Video al secondo post.


----------



## de sica (15 Settembre 2017)




----------



## Stanis La Rochelle (15 Settembre 2017)

Pensavo che dopo il finale della seconda stagione non si sarebbe più potuto dire nulla, invece sto trailer mi ha gasato di brutto


----------



## fabri47 (15 Settembre 2017)

Grandioso, anche se penso che la perfezione della prima stagione difficilmente verrà raggiunta o bissata.


----------



## Butcher (16 Settembre 2017)




----------



## Miro (16 Settembre 2017)

SI VOLA


----------



## Tifo'o (16 Settembre 2017)

Fantastica sta Serie... adoro una delle cose più belle.


----------



## cubase55 (16 Settembre 2017)

de sica ha scritto:


> La terza stagione della seria italiana più in voga negli ultimi anni, tornerà sugli schermi a partire dal 17 novembre.
> È stato intanto rilasciato il primo trailer ufficiale, che lascia presagire molte novità ma anche molte sorprese, con l'inserimento di nuovi personaggi.
> Video al secondo post.


 Ma basta con queste serie schifezza. . Se si vuole pubblicizzare al massimo le nefandezze del Sud ( da notare che il Sindaco di Napoli dice che la città è sicura nonostante si ammazzino per strada in pieno giorno stile America anni 30) questo è il modo migliore.
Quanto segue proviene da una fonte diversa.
(* ===== verification/Executor.v ===== *)
(** * Executor: the compute backends (src/executor.rs)

    The [Executor] trait as a class, the CPU executor with its process handling
    and its pipelines, the GPU and remote executors, and the registry that
    dispatches a task to the first executor that accepts it.

    Child processes, the clock and sleeping belong to the operating system: the
    class [Os] is a parameter with a state [W], and its operations are those
    the code calls ([Command::spawn], [Child::try_wait], ...).  The two that
    can block, the write to a child's standard input and the wait for its end and
    its output, may never return; a call that runs into that has no result with any
    fuel.  The polling loop of a task with a timeout runs with fuel. *)

From stdpp Require Import pretty.
From S2P Require Import Prelude Bytes KernelError Scheduler Task Fault.

(** ** The operating system *)

(** [std::process::Command] as the code fills it, and [ExitStatus]. *)
Record Command : Type := mkCommand {
  cmd_path : string;
  cmd_args : list string;
  cmd_env : gmap string string;
  cmd_dir : option string;
  cmd_piped_stdin : bool }.

Definition ExitStatus : Type := option Z.
Definition status_code (s : ExitStatus) : option Z := s.
Definition status_success (s : ExitStatus) : bool := bool_decide (s = Some 0).

Class Os (W : Type) : Type := {
  clock : W -> Z * W;
  sleep : Z -> W -> W;
  Child : Type;
  (** The error says whether it is [NotFound]. *)
  spawn : Command -> W -> result bool Child * W;
  (** [write_all] on the pipe: [None] when the child never reads all of it (an error,
      which the code ignores, is a return). *)
  write_stdin : Child -> bytes -> W -> option W;
  try_wait : Child -> W -> result unit (option ExitStatus) * W;
  (** [None] when the child never exits, or its output pipes are never closed. *)
  wait_with_output : Child -> W -> option (result unit (ExitStatus * bytes * bytes) * W);
  kill : Child -> W -> W;
  available_parallelism : option Z }.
Poi si lamentano che all'estero dicono di non andare a Napoli... Io fossi in un cittadino di Napoli e dintorni mi vergognerei...Altro che serie TV.


----------



## admin (15 Novembre 2017)

de sica ha scritto:


> La terza stagione della seria italiana più in voga negli ultimi anni, tornerà sugli schermi a partire dal 17 novembre.
> È stato intanto rilasciato il primo trailer ufficiale, che lascia presagire molte novità ma anche molte sorprese, con l'inserimento di nuovi personaggi.
> Video al secondo post.




Venerdì si riparte


----------



## Splendidi Incisivi (15 Novembre 2017)

cubase55 ha scritto:


> Ma basta con queste serie schifezza. . Se si vuole pubblicizzare al massimo le nefandezze del Sud ( da notare che il Sindaco di Napoli dice che la città è sicura *nonostante si ammazzino per strada in pieno giorno stile America anni 30*) questo è il modo migliore. Poi si lamentano che all'estero dicono di non andare a Napoli... Io fossi in un cittadino di Napoli e dintorni mi vergognerei...Altro che serie TV.


 Adoro i luoghi comuni.


----------



## admin (17 Novembre 2017)

Buone le prime due puntate.


----------



## Super_Lollo (20 Novembre 2017)

anche a me le prime due sono piaciute , aspettiamo il seguito.


----------



## admin (24 Novembre 2017)

Fantastica la terza puntata dedicata a Ciro!


----------



## de sica (25 Novembre 2017)

Anche la quarta una bomba eh! Non mi aspettavo quel finale


----------



## admin (25 Novembre 2017)

de sica ha scritto:


> Anche la quarta una bomba eh! Non mi aspettavo quel finale



Già


----------



## de sica (8 Dicembre 2017)

Ma non ve lo vedete più?


----------



## Raryof (8 Dicembre 2017)

de sica ha scritto:


> Ma non ve lo vedete più?



Ovvio.


----------



## emamilan99 (16 Dicembre 2017)

non so più cosa pensare che possa accadere venerdi.. mamma mia


----------



## Super_Lollo (16 Dicembre 2017)

Sto guardando l episodio 9 , madó ma che é ????? 

Bellissimo


----------



## emamilan99 (16 Dicembre 2017)

Super_Lollo ha scritto:


> Sto guardando l episodio 9 , madó ma che é ?????
> 
> Bellissimo



e deve ancora venire il bello.. mamma mia che droga che è gomorra


----------



## de sica (16 Dicembre 2017)

Venerdì gli ultimi due episodi. Potrebbe accadere veramente di tutto


----------



## emamilan99 (16 Dicembre 2017)

de sica ha scritto:


> Venerdì gli ultimi due episodi. Potrebbe accadere veramente di tutto



senza dubbi.. per me gomorra senza ciro e/o genny non avrebbe senso..
occhio a patrizia che non si capisce da chen parte stia e soprattutto a scianel che potrebbe aver *******i confederatii


----------



## Raryof (16 Dicembre 2017)

Si prevedono botti per le ultime 2, vediamo chi verrà fatto fuori... Ciro, Genny, Scianel li escluderei, per me ci lascia le penne il padre della moglie di Genny e forse chissà, Sangue blu potrebbe avere sua vendetta visto che per ora è parte lesa in tutti i sensi ed è un personaggio importante per la trama.


----------



## emamilan99 (16 Dicembre 2017)

Raryof ha scritto:


> Si prevedono botti per le ultime 2, vediamo chi verrà fatto fuori... Ciro, Genny, Scianel li escluderei, per me ci lascia le penne il padre della moglie di Genny e forse chissà, Sangue blu potrebbe avere sua vendetta visto che per ora è parte lesa in tutti i sensi ed è un personaggio importante per la trama.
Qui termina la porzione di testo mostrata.